Efficient search strategies for constrained multiobjective blackbox optimization
Sébastien Le Digabel, Antoine Lesage-Landry, Ludovic Salomon, Christophe Tribes
TL;DR
This work tackles constrained multiobjective blackbox optimization without derivatives by enhancing the DMulti-MADS direct-search framework with two native search strategies: a quadratic surrogate search and a Nelder-Mead–based sampling strategy, both integrated via single-objective reformulations. The authors establish theoretical underpinnings using Clarke nonsmooth analysis and present a comprehensive algorithmic framework that handles inequality constraints with a progressive barrier and uses a mesh-based search/poll scheme. Through extensive experiments on synthetic benchmarks and three engineering problems, they demonstrate consistent performance gains over the baseline, with NM-based strategies often delivering robust improvements and quadratic strategies offering broader front coverage on constrained problems. The results provide practical guidance for selecting default strategies in NOMAD and point to future work in parallelism and smarter poll designs that leverage the proposed reformulations.
Abstract
Multiobjective blackbox optimization deals with problems where the objective and constraint functions are the outputs of a numerical simulation. In this context, no derivatives are available, nor can they be approximated by finite differences, which precludes the use of classical gradient-based techniques.
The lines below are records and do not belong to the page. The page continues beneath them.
(* ===== verification/Dispatcher.v ===== *)
(** * The dispatcher: from custom resources to what a satellite must bring up

    Models [pkg/dispatcher/dispatcher.go] and [connections.go] ([BuildDesired] and everything
    under it), the passphrase properties of [pkg/passphrase/passphrase.go], and the steps of
    [pkg/satellite/controllers/resource.go] and [luks_passphrase.go] that prepare its input
    (peer list, flags, allocation gate, internal addresses, LUKS passphrase). *)

From Stdlib Require Import Ascii.
From S2P Require Import Prelude Sha256 DrbdAlloc Api GoStrings DrbdStates DrbdOptions CrdName Kube.

(** ** The intent (pkg/satellite/intent/types.go) *)

Record DesiredPeer := mkDesiredPeer { dp_Name : string; dp_NodeID : option Z }.

Record DesiredConnectionPath := mkDesiredConnectionPath {
  dcp_Name : string;
  dcp_AddressA : string;
  dcp_AddressB : string;
}.

Record DesiredConnection := mkDesiredConnection {
  dc_NodeA : string;
  dc_NodeB : string;
  dc_Paths : list DesiredConnectionPath;
}.

Record DesiredVolume := mkDesiredVolume {
  dv_VolumeNumber : Z;
  dv_SizeKib : Z;
  dv_StoragePool : string;
  dv_SeedFromGI : string;
  dv_Minor : Z;
  dv_SourceSnapshot : string;
  dv_MetaPool : string;
  dv_ObservedGI : string;
}.

Record DesiredResource := mkDesiredResource {
  dr_Name : string;
  dr_NodeName : string;
  dr_Flags : list string;
  dr_Props : gmap string string;
  dr_Volumes : list DesiredVolume;
  dr_Peers : list DesiredPeer;
  dr_DrbdOptions : gmap string string;
  dr_LayerStack : list string;
  dr_Connections : list DesiredConnection;
  dr_MetadataCreated : bool;
  dr_FilesystemFormatted : bool;
  dr_KernelLoaded : bool;
  dr_PeerHasData : bool;
  dr_SkipInitialSync : option bool;
}.

(** ** The objects read *)

Record NodeNetInterface := mkNodeNetInterface { nni_Name : string; nni_Address : string }.

Record NodeCR := mkNodeCR {
  nd_Meta : ObjectMeta;
  nd_Props : gmap string string;
  nd_NetInterfaces : list NodeNetInterface;
  nd_SatelliteEndpoint : string;
}.

Record StoragePoolCR := mkStoragePoolCR {
  pl_NodeName : string;
  pl_PoolName : string;
  pl_Props : gmap string string;
}.

(** A map read of a missing key is the empty string. *)
Definition get (m : gmap string string) (k : string) : string := default "" (m !! k).

Definition diskless (r : ResourceCR) : bool := Contains (rs_Flags (rc_Spec r)) "DISKLESS".
Definition node_of (r : ResourceCR) : string := rs_NodeName (rc_Spec r).
Definition rd_of (r : ResourceCR) : string := rs_ResourceDefinitionName (rc_Spec r).

Definition drbdAddrAny : string := "0.0.0.0".
Definition boolPropTrue : string := "true".

(** ** Passphrase properties (pkg/passphrase) *)

Definition PropKeyCanonical : string := "DrbdOptions/EncryptPassphrase".
Definition PropKeyLegacy : string := "DrbdOptions/Encryption/passphrase".
Definition PropKeyVolume : string := "DrbdOptions/Encrypt/Passphrase".
Definition WirePropKey : string := "LuksPassphrase".

Definition IsPlaintextPropKey (key : string) : bool :=
  existsb (Str.equal_fold key) [PropKeyCanonical; PropKeyLegacy; PropKeyVolume; WirePropKey].

(** The map left, and the dropped keys that held a value. *)
Definition DropPlaintextProps (props : gmap string string) : gmap string string * list string :=
  (filter (fun kv => IsPlaintextPropKey kv.1 = false) props,
   sorted_keys (filter (fun kv => IsPlaintextPropKey kv.1 = true /\ kv.2 <> "") props)).

(** ** Identities *)

Definition nodeIDOf (r : ResourceCR) : Z :=
  match rs_DRBDNodeID (rc_Spec r) with
  | Some i => i
  | None => match rst_DRBDNodeID (rc_Status r) with Some i => i | None => -1 end
  end.

Definition idLookup (idOf : gmap string Z) (name : string) : option Z := idOf !! name.
Definition idValue (idOf : gmap string Z) (name : string) : Z := default 0 (idLookup idOf name).

Definition be16 (a b : Z) : Z := 256 * a + b.

Definition derivePort (rd : string) : Z :=
  match Sha256.Sum256 (Sha256.bytes_of_string rd) with
  | a :: b :: _ => 20000 + be16 a b `mod` 1000
  | _ => 20000
  end.

Definition deriveMinor (rd : string) : Z :=
  match Sha256.Sum256 (Sha256.bytes_of_string rd) with
  | _ :: _ :: c :: d :: _ => 20000 + be16 c d `mod` 9000
  | _ => 20000
  end.

Definition readDRBDPort (target : ResourceCR) : Z :=
  match rs_DRBDPort (rc_Spec target) with
  | Some p => p
  | None => match rst_DRBDPort (rc_Status target) with Some p => p | None => derivePort (rd_of target) end
  end.

Definition readDRBDMinor (target : ResourceCR) (rd : option ResourceDefinitionCR) : Z :=
  match rd ≫= fun rd => head (omap (fun vd => if bool_decide (rdv_VolumeNumber vd = 0) then rdv_DRBDMinor vd else None)
                             (rdc_VolumeDefinitions rd)) with
  | Some m => m
  | None => match rst_DRBDMinor (rc_Status target) with Some m => m | None => deriveMinor (rd_of target) end
  end.

Definition peerPortOf (r : ResourceCR) (fallback : Z) : Z :=
  match rs_DRBDPort (rc_Spec r) with
  | Some p => p
  | None => default fallback (rst_DRBDPort (rc_Status r))
  end.

(** ** Addresses *)

Definition targetPoolName (r : ResourceCR) : string :=
  if bool_decide (rs_StoragePool (rc_Spec r) <> "") then rs_StoragePool (rc_Spec r)
  else get (rs_Props (rc_Spec r)) "StorPoolName".

(** The first node with this LINSTOR name. *)
Definition find_node (nodeName : string) (nodes : list NodeCR) : option NodeCR :=
  snd <$> list_find (fun n => OriginalName (nd_Meta n) = nodeName) nodes.

Definition lookupPrefNic (nodeName poolName : string) (nodes : list NodeCR) (pools : list StoragePoolCR) : string :=
  let pooled :=
    if bool_decide (poolName = "") then ""
    else match list_find (fun p => pl_NodeName p = nodeName /\ pl_PoolName p = poolName) pools with
         | Some (_, p) => get (pl_Props p) "PrefNic"
         | None => ""
         end in
  if bool_decide (pooled <> "") then pooled
  else match find_node nodeName nodes with Some n => get (nd_Props n) "PrefNic" | None => "" end.

Definition lookupNetInterfaceAddress (nodeName ifaceName : string) (nodes : list NodeCR) : string :=
  match find_node nodeName nodes with
  | Some n => match list_find (fun i => nni_Name i = ifaceName) (nd_NetInterfaces n) with
              | Some (_, i) => nni_Address i
              | None => ""
              end
  | None => ""
  end.

Definition prefNicAddress (nodeName poolName : string) (nodes : list NodeCR) (pools : list StoragePoolCR) : string :=
  let prefNic := lookupPrefNic nodeName poolName nodes pools in
  if bool_decide (prefNic = "") then drbdAddrAny
  else let addr := lookupNetInterfaceAddress nodeName prefNic nodes in
       if bool_decide (addr = "") then drbdAddrAny else addr.

Definition kubeInternalNICName : string := "k8s-internal".
Definition defaultNICName : string := "default".

Definition preferredNetInterfaceAddress (ifaces : list NodeNetInterface) : string :=
  let named name := list_find (fun i => nni_Name i = name /\ nni_Address i <> "") ifaces in
  match named kubeInternalNICName with
  | Some (_, i) => nni_Address i
  | None =>
      match named defaultNICName with
      | Some (_, i) => nni_Address i
      | None => match list_find (fun i => nni_Address i <> "") ifaces with
                | Some (_, i) => nni_Address i
                | None => ""
                end
      end
  end.

Definition lookupEndpoint (nodeName : string) (nodes : list NodeCR) : string :=
  match find_node nodeName nodes with
  | Some n =>
      if bool_decide (nd_SatelliteEndpoint n <> "") then nd_SatelliteEndpoint n
      else let ep := get (nd_Props n) "SatelliteEndpoint" in
           if bool_decide (ep <> "") then ep else preferredNetInterfaceAddress (nd_NetInterfaces n)
  | None => ""
  end.

(** [endpoint[:strings.LastIndex(endpoint, c)]], the empty text when [c] is absent or first. *)
Definition before_last (c : ascii) (s : string) : string :=
  match Str.cut c (Str.rev s) with Some (_, r) => Str.rev r | None => "" end.

Definition peerAddress (nodeName : string) (nodes : list NodeCR) : string :=
  let endpoint := lookupEndpoint nodeName nodes in
  if bool_decide (endpoint = "") then drbdAddrAny
  else let host := before_last ":" endpoint in
       if bool_decide (host = "") then endpoint else host.

Definition peerAddressWithPrefNic (nodeName poolName : string) (nodes : list NodeCR)
    (pools : list StoragePoolCR) : string :=
  let prefNic := lookupPrefNic nodeName poolName nodes pools in
  let addr := if bool_decide (prefNic = "") then "" else lookupNetInterfaceAddress nodeName prefNic nodes in
  if bool_decide (addr <> "") then addr else peerAddress nodeName nodes.

(** ** Connections (connections.go) *)

Definition ResourceConnectionPathsPropPrefix : string := "Cozystack/ResourceConnectionPaths/".

Definition splitConnectionKey (propKey : string) : option (string * string) :=
  match Str.cut_prefix ResourceConnectionPathsPropPrefix propKey with
  | None => None
  | Some rest =>
      match Str.cut "/" rest with
      | None => None
      | Some (a, b) => if bool_decide (b = "") then None else Some (a, b)
      end
  end.

(** [decode]: [json.Unmarshal] of a list of string maps; [None] is an error. *)
Definition decodePathList (decode : string -> option (list (gmap string string))) (raw : string) :
    option (list DesiredConnectionPath) :=
  if bool_decide (raw = "") then None
  else match decode raw with
       | None | Some [] => None
       | Some wire => Some (map (fun entry => mkDesiredConnectionPath (get entry "name")
                                  (get entry "node_a_address") (get entry "node_b_address")) wire)
       end.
The DMulti-MADS algorithm implements a state-of-the-art direct search procedure for multiobjective blackbox optimization based on the mesh adaptive direct search (MADS) algorithm. Since its conception, many search strategies have been proposed to improve the practical efficiency of the single-objective MADS algorithm. Inspired by this previous research, this work proposes the integration of two search heuristics into the DMulti-MADS algorithm. The first uses quadratic models, built from previously evaluated points, which act as surrogates for the true objectives and constraints, to suggest new promising candidates. The second exploits the sampling strategy of the Nelder-Mead algorithm to explore the decision space for new non-dominated points. Computational experiments on analytical problems and three engineering applications show that the use of such search steps considerably improves the performance of the DMulti-MADS algorithm.